Source information:
=-=-=-=-=
(** The loop runs as [http_run] says. *)
Lemma http_chunks_run (size : Z) (rest : string) (chunk_index : Z)
  (w : World) :
  exists chunks,
    http_run post_chunk size rest chunk_index w chunks
             (fst (http_chunks post_chunk size rest chunk_index w))
             (snd (http_chunks post_chunk size rest chunk_index w)).
Proof.
  funelim (http_chunks post_chunk size rest chunk_index w).
  - exists []. apply http_end. assumption.
  - assert (Hread : file_read_chunk size rest <> "") by assumption.
    pose proof (http_failed post_chunk size rest chunk_index w Hread) as Hf.
    pose proof (http_posted post_chunk size rest chunk_index w) as Hp.
    revert H Hf Hp. generalize (post_chunk (file_read_chunk size rest) w).
    intros [[ok resp] w1]. cbn [fst snd]. intros IH Hf Hp.
    destruct ok; cbn [negb].
    + destruct IH as (chunks & R).
      exists (file_read_chunk size rest :: chunks).
      exact (Hp _ _ _ Hread eq_refl R).
    + exists [file_read_chunk size rest]. exact (Hf eq_refl).
Qed.

(** A run posts the successive chunks of the file, in order, each of them
    non-empty; it reports success only at the end of the file, unless the
    chunk size is 0; it reports a failure for the last chunk posted, whose
    post failed, and names it by its number. *)
Lemma http_run_facts (size : Z) (rest : string) (chunk_index : Z)
  (w : World) (chunks : list string) (result : bool * string) (w' : World) :
  http_run post_chunk size rest chunk_index w chunks result w' ->
  forall w0 o, outlined w0 o w ->
  exists tail,
    rest = String.concat "" chunks ++ tail /\
    Forall (fun chunk => chunk <> "") chunks /\
    outlined w0 (o ++ flat_map chunk_outline chunks) w' /\
    (fst result = true ->
     result = (true, "Upload Complete") /\ (size <> 0 -> tail = "")) /\
    (fst result = false ->
     exists done last wl,
       chunks = (done ++ [last])%list /\
       fst (fst (post_chunk last wl)) = false /\
       result = (false,
                 http_failed_message
                   (chunk_index + Z.of_nat (List.length done))
                   (snd (fst (post_chunk last wl)))) /\
       w' = snd (post_chunk last wl)) /\
    (size = 0 -> chunks = [] /\ w' = w).
Proof.
  induction 1 as [rest i w Hempty
                 | rest i w Hread Hfail
                 | rest i w chunks result w' Hread Hok R IH];
    intros w0 o H0.
  - exists rest. cbn [flat_map]. rewrite app_nil_r.
    split; [reflexivity|]. split; [constructor|]. split; [exact H0|].
    split.
    { intros _. split; [reflexivity|].
      intros Hs. exact (file_read_nothing size rest Hs Hempty). }
    split; [discriminate|]. intros _. split; reflexivity.
  - exists (file_read_rest size rest).
    split.
    { rewrite str_concat_cons. cbn [String.concat].
      rewrite str_app_empty_r. symmetry. apply file_read_split. }
    split; [constructor; [exact Hread | constructor]|].
    split.
    { cbn [flat_map]. rewrite app_nil_r. apply post_chunk_outlined.
      exact H0. }
    split; [discriminate|].
    split.
    { intros _. exists [], (file_read_chunk size rest), w.
      split; [reflexivity|]. split; [exact Hfail|].
      cbn [List.length]. rewrite Z.add_0_r. split; reflexivity. }
    intros Hz. exfalso. apply Hread. rewrite Hz. reflexivity.
  - pose proof (post_chunk_outlined (file_read_chunk size rest) _ _ _ H0)
      as H1.
    destruct (IH _ _ H1) as (tail & E & F & O & S & Fl & _).
    exists tail.
    split.
    { rewrite <- (file_read_split size rest) at 1.
      rewrite str_concat_cons, str_app_assoc, <- E. reflexivity. }
    split; [constructor; [exact Hread | exact F]|].
    split; [cbn [flat_map]; rewrite app_assoc; exact O|].
    split; [exact S|].
    split.
    { intros Hr. destruct (Fl Hr) as (done & last & wl & Ec & Hl & Er & Ew).
      exists (file_read_chunk size rest :: done), last, wl.
      split; [rewrite Ec; reflexivity|]. split; [exact Hl|].
      split; [|exact Ew]. rewrite Er. cbn [List.length].
      do 2 f_equal. lia. }
    intros Hz. exfalso. apply Hread. rewrite Hz. reflexivity.
Qed.

End HttpLoopFacts.

Lemma data_written_chunks (url : string) (chunks : list string) :
  data_written (flat_map (http_chunk_outline url) chunks)
  = String.concat "" chunks.
Proof.
  induction chunks as [|c chunks IH]; [reflexivity|].
  rewrite str_concat_cons. cbn [flat_map]. rewrite data_written_app, IH.
  f_equal. unfold http_chunk_outline, cmd. cbn [data_written].
  apply str_app_empty_r.
Qed.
=-=-=-=-=
Work to complete:
Make an exact copy of the lines running from the one with "split; [rewrite Ec;" to the last line of the listing, including both ends.

Final answer:
      split; [rewrite Ec; reflexivity|]. split; [exact Hl|].
      split; [|exact Ew]. rewrite Er. cbn [List.length].
      do 2 f_equal. lia. }
    intros Hz. exfalso. apply Hread. rewrite Hz. reflexivity.
Qed.

End HttpLoopFacts.

Lemma data_written_chunks (url : string) (chunks : list string) :
  data_written (flat_map (http_chunk_outline url) chunks)
  = String.concat "" chunks.
Proof.
  induction chunks as [|c chunks IH]; [reflexivity|].
  rewrite str_concat_cons. cbn [flat_map]. rewrite data_written_app, IH.
  f_equal. unfold http_chunk_outline, cmd. cbn [data_written].
  apply str_app_empty_r.
Qed.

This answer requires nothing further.